Loic me tire de ma contemplation a l'aide d'une grande tape dans le dos.

-Allez mon gars, on t'attends pour embarquer dans la nouvelle navette. Surtout Mike en fait... ajoute-t-il avec un clin d'oeil.

Nous sortons de la navette maintenant vide. Devant moi se tient un homme en costume gris impeccablement taillé sur mesure. Ses chaussures en cuir luisent sous le soleil. Comment a-t-il réussi à s'en procurer, je n'en ai absolument aucune idée. Il doit être sacrément bien payer pour pouvoir s'en payer !

-Nous n'attendions plus que toi, Romain, s'adresse-t-il à moi. Suivez-moi, je vais vous accompagner jusqu'à votre seconde navette en direction de Jupiter.

Il nous oberseve puis continue :

-Je pense que l'on vous l'a déjà dit mais ce voyage durera 34 minutes et 54 secondes. Ensuite, vous partirez directement pour Oxy. Et seulement là-bas, vous ferez une escale et pourrais y dormir.

-Le voyage jusqu'à Oxy durera combien de temps ? questionne Loïc.

-5 heures et 29 minutes, récite Luce comme un texte appris par coeur.

-Effectivement. Bon, suivez-moi.

Nous partons à sa suite vers notre nouvelle navette. Elle est de la même taille que celle que nous venons de quitter sauf que le logo de la F.E.S. est imprimé en grand sur son côté. Nous y pénétrons. A l'intérieur, des fauteuils attrayants reposent sur le sol, très certainement fixés eux aussi. La plupart des gens ne sont pas assis mais discutent en petit groupe. Je rejoins Loïc et Pamela, déjà en grande discussion avec un garçon aux cheveux bleus.
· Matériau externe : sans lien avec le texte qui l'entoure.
(** * iPXE PCI configuration-space access through EFI (efi_pci.c)

    A shallow embedding of [src/interface/efi/efi_pci.c]: the address
    codec [efipci_address], the two firmware-mediated accessors
    [efipci_read] and [efipci_write], and the properties the design
    document states about them.

    Integers are modelled as [Z]; the C bit operators are [Z.land],
    [Z.lor], [Z.shiftl] and [Z.shiftr].  The firmware protocol instance
    and the debug console are the only state; they are threaded through
    a small state monad that also records every firmware transaction. *)

From Stdlib Require Import ZArith Lia List String Bool.
Import ListNotations.
Local Open Scope Z_scope.

(** ** Header macros

    [efi_pci.c] is written entirely in terms of macros that live in
    headers outside the translated sources.  They are modelled here, one
    definition per macro, under the macro's own name. *)

(** Modelled from the spec: [EFIPCI_WIDTH_BYTE] of
    <ipxe/efi/efi_pci_api.h> is missing; the spec (section 3) gives the
    three widths byte, word and dword, which the firmware protocol
    numbers 0, 1 and 2. *)
Definition EFIPCI_WIDTH_BYTE : Z := 0.

(** Modelled from the spec: [EFIPCI_WIDTH_WORD] of
    <ipxe/efi/efi_pci_api.h> is missing; the word width of section 3,
    numbered 1 by the firmware protocol. *)
Definition EFIPCI_WIDTH_WORD : Z := 1.

(** Modelled from the spec: [EFIPCI_WIDTH_DWORD] of
    <ipxe/efi/efi_pci_api.h> is missing; the dword width of section 3,
    numbered 2 by the firmware protocol. *)
Definition EFIPCI_WIDTH_DWORD : Z := 2.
-C'est à cause d'eux que tout le monde est derrière les barreaux ou alors assassiné, explique le garçon. Ils ont corrompu tout les membres du gouvernement qui détiennent un pouvoir quelconque. Regarde ce qui c'est passé avec Mark Hanson ! Le premier ministre a tenté de faire un coup d'état. Et le ministre de l'environnement était à sa botte. Un peu d'argent et le tour est joué !

-Vous parlez de qui ?

-Des Rebelles, me répond Pamela. D'après moi ils ont raisons, mais ce n'est pas l'avis de tout le monde...

-Ils ont raison ? Alors qu'ils font des attentats et tuent plusieurs innocents ? s'énerve le garçon.

-Mais si ton gouvernement agirais, peut-être que aujourd'hui nous n'en saurions pas là ! rétorque Loïc. La chaleur du soleil ne fait qu'augmenter à cause de la pollution lumineuse, et le président n'agis pas ! Personne n'agis ! Alors les Rebelles ont décidés de se faire entendre.

-En tuant !

-Mais le gouvernement ne veux pas les écouter ! Alors ils sont obligés d'en venir à ça... !

C'est vrai que le débat "Rebelles Paul Tris" est d'actualité ! Paul Tris, l'actuel président français, ne croie pas à la pollution lumineuse, alors les Rebelles lui font comprendre l'urgence de la situation... à leur manière.

Je continue d'écouter d'une oreille distraite le débat. Le temps passe rapidement, et nous sommes arrivés sur Jupiter avant même qu'ils aient épuisés tous leurs arguments.